Di tempat yang tampak seperti wilayah langit yang kosong, katalog data molekul hidrogen mengungkapkan bahwa Eos benar-benar bersinar dalam gelap.
"Itu sangat kebetulan. Saya melihat data ini dan melihat struktur ini. Saya seperti, 'Hah, saya tidak tahu apa itu. Sesuatu yang unik'," katanya.
Eos telah terbentuk menjadi seperti Bulan sabit melalui interaksi dengan fitur kolosal di dekatnya di langit, North Polar Spur, wilayah gas terionisasi yang luas yang membentang dari bidang Bima Sakti hingga ke kutub langit utara.
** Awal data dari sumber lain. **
(** [try: body except ...: handler]; [handler e = None] when no [except]
    clause matches [e]. *)
Definition try_except {A} (body : IO A) (handler : exn -> option (IO A))
  : IO A :=
  fun s =>
    match body s with
    | (Ret a, s') => (Ret a, s')
    | (Raise e, s') =>
        match handler e with
        | Some h => h s'
        | None => (Raise e, s')
        end
    end.

Definition print (line : string) : IO unit :=
  fun s => (Ret tt, {| stdout := stdout s ++ [line]; excel := excel s |}).

(** [df.to_excel(path, index=False)]: the whole sheet is written in one
    step. *)
Definition to_excel (df : DataFrame) (path : string) : IO unit :=
  fun s => (Ret tt, {| stdout := stdout s; excel := excel s ++ [(path, df)] |}).

(** A file as [open] finds it. *)
Inductive File : Type :=
| Unreadable (cause : string)
| Content (data : string).

Record World : Type :=
  mkWorld { listdir : string -> outcome (list string);
            file : string -> File }.

Definition init : Sys := {| stdout := []; excel := [] |}.

(* ================================================================== *)
(** ** The script *)

Section Script.

(** [ET.fromstring]-like parser of a file's content: the root element,
    or the message of the [ParseError]. *)
Variable fromstring : string -> string + Element.

(** [Element.find(path)]: the first element the path selects, [None]
    when it selects none, or the message of the [SyntaxError] raised for
    a string that is not a path expression. *)
Variable find : Element -> string -> string + option Element.

Variable w : World.

(** [ET.parse(xml_file).getroot()] *)
Definition ET_parse (xml_file : string) : IO Element :=
  match file w xml_file with
  | Unreadable cause => raise (OSError cause)
  | Content data =>
      match fromstring data with
      | inl msg => raise (ParseError msg)
      | inr root => ret root
      end
  end.

(** [root.find(xml_path)] *)
Definition Element_find (root : Element) (xml_path : string)
  : IO (option Element) :=
  match find root xml_path with
  | inl msg => raise (SyntaxError msg)
  | inr element => ret element
  end.

(** [element.text if element is not None else None] *)
Definition text_or_None (element : option Element) : option string :=
  match element with
  | Some e => text e
  | None => None
  end.

(** The [for column_name, xml_path in data_mapping.items()] loop. *)
Fixpoint xml_fields (root : Element) (items : list (string * string))
         (rec : record) : IO record :=
  match items with
  | [] => ret rec
  | (column_name, xml_path) :: rest =>
      element <- Element_find root xml_path ;;
      xml_fields root rest
                 (PyDict.set column_name (text_or_None element) rec)
  end.

Definition extract_from_xml (xml_file : string) (data_mapping : mapping)
  : IO (option record) :=
  try_except
    (root <- ET_parse xml_file ;;
     rec <- xml_fields root data_mapping [] ;;
     ret (Some rec))
    (fun e =>
       match e with
       | ParseError msg =>
           Some (print ("[ERROR] Failed to parse XML file '" +++ xml_file
                        +++ "': " +++ msg) ;;
                 ret None)
       | _ => None
       end).

(** [with open(met_file, 'r') as f: lines = f.readlines()] *)
Definition open_readlines (met_file : string) : IO (list string) :=
  match file w met_file with
  | Unreadable cause => raise (OSError cause)
  | Content data => ret (PyStr.readlines data)
  end.

(** One turn of the [for line in lines] loop. *)
Definition met_line (file_data : PyDict.dict string) (line : string)
  : PyDict.dict string :=
  if PyStr.contains ":" line then
    match PyStr.split1 ":" line with
    | [key; value] =>
        PyDict.set (PyStr.strip key) (PyStr.strip value) file_data
    | _ => file_data
    end
  else file_data.

Definition met_file_data (lines : list string) : PyDict.dict string :=
  fold_left met_line lines [].

(** [{column_name: file_data.get(met_key) for ... in data_mapping.items()}] *)
Definition met_record (file_data : PyDict.dict string)
           (data_mapping : mapping) : record :=
  fold_left
    (fun rec '(column_name, met_key) =>
       PyDict.set column_name (PyDict.get met_key file_data) rec)
    data_mapping [].

Definition extract_from_met (met_file : string) (data_mapping : mapping)
  : IO (option record) :=
  try_except
    (lines <- open_readlines met_file ;;
     ret (Some (met_record (met_file_data lines) data_mapping)))
    (fun e =>
       match e with
       | OSError msg =>
           Some (print ("[ERROR] Failed to read .met file '" +++ met_file
                        +++ "': " +++ msg) ;;
                 ret None)
       | _ => None
       end).
Definition isLikelyUnifiedDiff (s : jsstring) : bool :=
  match s with
  | [] => false                                       (* if (!s) *)
  | _ => testAtStart reHunkStart s || testAtLineStarts reFileHeaders true s
  end.

(* ====================================================================== *)
(** * Hunk parser *)
(* ====================================================================== *)

(** A call that either returns or throws [new Error(message)]. *)
Inductive result (A : Type) : Type :=
| Ok (value : A)
| Throw (message : jsstring).
Arguments Ok {A} value.
Arguments Throw {A} message.

Definition AT : char := 64%N.     (* "@" *)
Definition COMMA : char := 44%N.  (* "," *)

(** Put [c] in front of the first piece of a split. *)
Definition consFirst (c : char) (pieces : list jsstring) : list jsstring :=
  match pieces with
  | l :: ls => (c :: l) :: ls
  | [] => [[c]]
  end.

(** [s.split(/^@@/gm)]: the pieces between the occurrences of [@@] at a
    line start. [lineStart] tells whether [^] holds where [s] starts; it
    does not hold just behind a marker, whose last code unit is [@]. *)
Fixpoint splitAtMarkers (lineStart : bool) (s : jsstring) : list jsstring :=
  match s with
  | [] => [[]]
  | c :: t =>
      match t with
      | d :: t' =>
          if (lineStart && (c =? AT) && (d =? AT))%N
          then [] :: splitAtMarkers false t'
          else consFirst c (splitAtMarkers (isLineTerminator c) t)
      | [] => [[c]]
      end
  end.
Bentuk Eos sejajar sempurna dengan North Polar Spur di lintang tinggi, yang menunjukkan bahwa energi dan radiasi dari struktur masif ini, yang kemungkinan didorong oleh supernova atau angin bintang di masa lalu, telah berinteraksi dan memengaruhi gas di sekitarnya, termasuk Eos.
Simulasi yang menelusuri evolusi Eos, khususnya bagaimana reservoir hidrogen molekulernya terkoyak oleh foton yang masuk dan sinar kosmik berenergi tinggi dari North Polar Spur dan sumber lainnya, menunjukkan bahwa ia akan menguap dalam waktu sekitar 6 juta tahun, demikian temuan studi baru tersebut.
Studi lanjutan Eos mencari tanda-tanda pembentukan bintang baru-baru ini atau yang sedang berlangsung dengan data dari teleskop antariksa Gaia milik Badan Antariksa Eropa yang baru saja dipensiunkan.
Temuan tersebut, yang belum ditinjau sejawat, menunjukkan bahwa awan ini belum mengalami ledakan pembentukan bintang yang substansial di masa lalu. Namun, masih belum pasti apakah awan tersebut akan mulai membentuk bintang sebelum menghilang, kata Burkhart.
Ia dan rekan-rekannya sedang mengembangkan konsep misi untuk pesawat ruang angkasa NASA yang dinamai berdasarkan awan molekuler yang baru ditemukan.
Teleskop antariksa Eos yang diusulkan ini akan mengamati dalam panjang gelombang ultraviolet jauh untuk mengukur kandungan hidrogen molekuler di awan di seluruh Bima Sakti, termasuk awan yang dinamai demikian, untuk melakukan sensus pembentukan dan penghancuran gas hidrogen molekuler.
"Masih banyak pertanyaan yang belum terjawab. Kami baru saja memulai," katanya.